Ask HN: Should I incorporate as an S-Corp in California? - rajnathani
I recently quit my day job in preparations to launch a start up.<p>Aside from the income I made at my job during this fiscal year, I generated a considerable income from a few cryptocurrency investments I made in the past year. Consequently I have enough capital to start up, but also have a hefty tax bill coming up. To avoid this I am thinking of incorporating as either an S-Corp or sole proprietorship, so that I can deduct my taxes as a part of the capital investment I make in the start up.<p>I can either incorporate in Delaware or in California (where I currently reside). I&#x27;ve read that if your company is to do any form of business in California (or any other state for that matter) you would have to incorporate in (that state) California. This would be double the work if you incorporate in Delaware to begin with.<p>My idea is in the gig economy space (think something like Instacart), where I plan to launch exclusively in San Francisco to test the idea&#x2F;MVP. Given this I would presume that the best path for a start up like mine (i.e operating with independent contractors in California) would be to register an S-Corp or sole proprietorship in the state of California.
Are my assumptions here correct? Or is there something I&#x27;m completely overlooking?<p>Thanks for taking the time to read till here.
======
brudgers
I recommend speaking with an accountant familiar with these matters. I am not
one.

Generally an S-corp is a pass through entity (LLC's are similar). This means
that profits (both cash and increases in the book value of the company) are
not taxed at the corporate level and instead distributed to the the
shareholders (either in cash or as the increased value of their shares).
Because LLC's provide greater flexibility in terms of salaries and operating
procedures, they are generally more common than S-corps for new businesses.

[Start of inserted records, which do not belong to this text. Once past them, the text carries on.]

Lemma bisectSearch_footprint p : stable (@footprint W searchCall) (bisectSearch p).
Proof.
  unfold bisectSearch, commitRange, commitRangeForFix, commitRangeForCause,
    validateCommitRange, classify.
  stabf.
Qed.

(** X30. The search of env.bisect (the range finder, Bisect with its
    predicate, the classification of the outcome) calls only SwitchCommit,
    PreviousReleaseTags, Bisect, IsRelease, the calls of env.test and the
    tracer.  Without a baseline config the whole of env.bisect never calls
    the minimizer: a repository that is no ConfigMinimizer is never asked
    to minimize. *)
Theorem X30_bisect_never_minimizes s :
  (forall p, footprint searchCall s (snd (bisectSearch p s)))
  /\ (kBaselineConfig (Kernel (cfg s)) = [] -> footprint bisectCall s (snd (bisect s))).
Proof.
  split; [intros p; apply bisectSearch_footprint|]. intros Hb.
  assert (Hsetup : footprint bisectCall s (snd (bisectSetup s))).
  { apply (footprint_weaken setupCall); [by intros []|apply bisectSetup_footprint]. }
  destruct (bisectSetup s) as [[e|] s1] eqn:Hs.
  { unfold bisect. rewrite bind_eq, Hs. exact Hsetup. }
  destruct (bisectSetup_config s s1 Hs) as (_ & _ & Hb1). rewrite Hb in Hb1.
  rewrite (bisect_gate s s1 Hs). cbn [snd] in Hsetup.
  assert (Htest : footprint bisectCall s (snd (test s1))).
  { etransitivity; [exact Hsetup|].
    apply (footprint_weaken testCall); [by intros []|apply test_footprint]. }
  pose proof (test_kept s1) as (Hcfg & _).
  destruct (fst (test s1)) as [p|e]; [|exact Htest].
  destruct (bool_decide _); [exact Htest|].
  unfold bisectAfterGate. exec. rewrite Hcfg, Hb1. cbn [length].
  rewrite decide_True by done. etransitivity; [exact Htest|].
  apply (footprint_weaken searchCall); [by intros []|apply bisectSearch_footprint].
Qed.

End Properties.

(** ** The properties on concrete inputs *)

Section Examples.

Import Script Inputs.

(** [runsTrials] in the scripted world, by evaluation. *)
Ltac runs_trials :=
  split; [reflexivity|]; eexists _, _; split; vm_compute; reflexivity.


(** C6 on the first test of a session: 20 trials. *)
Lemma C6_witness :
  exists n l,
    calls (snd (test causeState)) = l ++ CTest n [] [] [] :: calls (snd (build causeState))
    /\ n = 20.
Proof.
  destruct (C6_trial_count causeState (commitOf "r3") "sig-r3" (snd (build causeState)))
    as ((n & l & Hc & _ & _ & _ & H20 & _) & _).
  - reflexivity.
  - vm_compute. reflexivity.
  - exists n, l. split; [exact Hc|]. apply H20. right. reflexivity.
Defined.

(** C8 on one crash and two clean runs: the verdict is bad, the crash
    report is kept and the flaky flag is set. *)
Lemma C8_witness :
  (exists p rp,
     fst (test causeState) = Ok p
     /\ verdict (heap (snd (test causeState)) !!! p) = BisectBad
     /\ rep (heap (snd (test causeState)) !!! p) = Some rp
     /\ last (crashReports flakyTrials) = Some rp)
  /\ flaky (snd (test causeState)) = true.
Proof.
  destruct (C8_crash_and_flaky causeState (commitOf "r3") flakyTrials) as (Hv & Hf & _).
  - runs_trials.
  - vm_compute. discriminate.
  - split.
    + apply Hv. vm_compute. reflexivity.
    + apply Hf. right. split; vm_compute; reflexivity.
Defined.
(** Every entry of the record of the visits is what inference returned on
    the node, in the graph as it was when the node was visited. *)
Lemma pass_inferences `{E : External} `{!DCELaws E}
    (fuel : nat) (g : Graph) (s' : PassState) :
  ScalarTypeAnalysisForONNX fuel g = Ok s' ->
  forall n r, (n, r) ∈ ps_inferred s' ->
    exists gv w,
      evolves g gv /\ evolves gv (ps_graph s')
      /\ IsImplicitCastSupported (n_kind (getNode gv n)) = true
      /\ InferExpectedScalarType gv n = Ok (r, w).
Proof.
  unfold ScalarTypeAnalysisForONNX. intros Hrun.
  cut (evolves g (ps_graph s')
       /\ forall n r, (n, r) ∈ ps_inferred s' ->
            exists gv w,
              evolves g gv /\ evolves gv (ps_graph s')
              /\ IsImplicitCastSupported (n_kind (getNode gv n)) = true
              /\ InferExpectedScalarType gv n = Ok (r, w)); [tauto|].
  eapply (ImplicitCastForONNX_invariant
            (fun s => evolves g (ps_graph s)
               /\ forall n r, (n, r) ∈ ps_inferred s ->
                    exists gv w,
                      evolves g gv /\ evolves gv (ps_graph s)
                      /\ IsImplicitCastSupported (n_kind (getNode gv n)) = true
                      /\ InferExpectedScalarType gv n = Ok (r, w)));
    [| |exact Hrun|].
  - intros s it s1 [Hev Hlog] Hv.
    destruct (visit_node_spec _ _ _ Hv) as (Hev1 & _ & Hcases).
    split; [by eapply evolves_trans|].
    assert (Hold : forall n r, (n, r) ∈ ps_inferred s ->
              exists gv w,
                evolves g gv /\ evolves gv (ps_graph s1)
                /\ IsImplicitCastSupported (n_kind (getNode gv n)) = true
                /\ InferExpectedScalarType gv n = Ok (r, w)).
    { intros n r Hin. destruct (Hlog n r Hin) as (gv & w & H1 & H2 & H3 & H4).
      exists gv, w. split; [done|]. split; [by eapply evolves_trans|]. done. }
    destruct Hcases as [(_ & -> & _)|(r & w & -> & Hsup & _ & Hinf & _)];
      [done|].
    intros n r' [Hin|Hin%list_elem_of_singleton]%elem_of_app; [by apply Hold|].
    injection Hin as -> ->. exists (ps_graph s), w. done.
  - intros s block [Hev Hlog]. simpl.
    split; [eapply evolves_trans; [done|apply dce_evolves]|].
    intros n r Hin. destruct (Hlog n r Hin) as (gv & w & H1 & H2 & H3 & H4).
    exists gv, w. split; [done|].
    split; [eapply evolves_trans; [done|apply dce_evolves]|]. done.
  - simpl. split; [apply evolves_refl|]. intros n r Hin.
    by apply not_elem_of_nil in Hin.
Qed.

The difference between an S-corp and a C-corp (usually incorporated in
Delaware) is that profits are taxed at the corporate level rather than being
passed through to the individual shareholders. Cash profits may be distributed
as dividends to the shareholders, however, the dividends will be taxed for
each individual receiving them. This is what is often called 'double
taxation'.

An S-corp/LLC and C-corps are different types of financial instrument. An
S-corp/LLC primarily provides returns to shareholders via annual/quarterly
cash flows. A C-corp primarily provides returns in the form of capital
gains...i.e. by increasing the value of the equity (raising the share price).

The lower tax rate for capital gains versus ordinary income and the growth
that deferred tax liability provides (equity is not taxed until it is sold)
are among the reason C-corps are attractive to passive investors such as
Venture Capital.

Again, talk to an accountant.

Good luck.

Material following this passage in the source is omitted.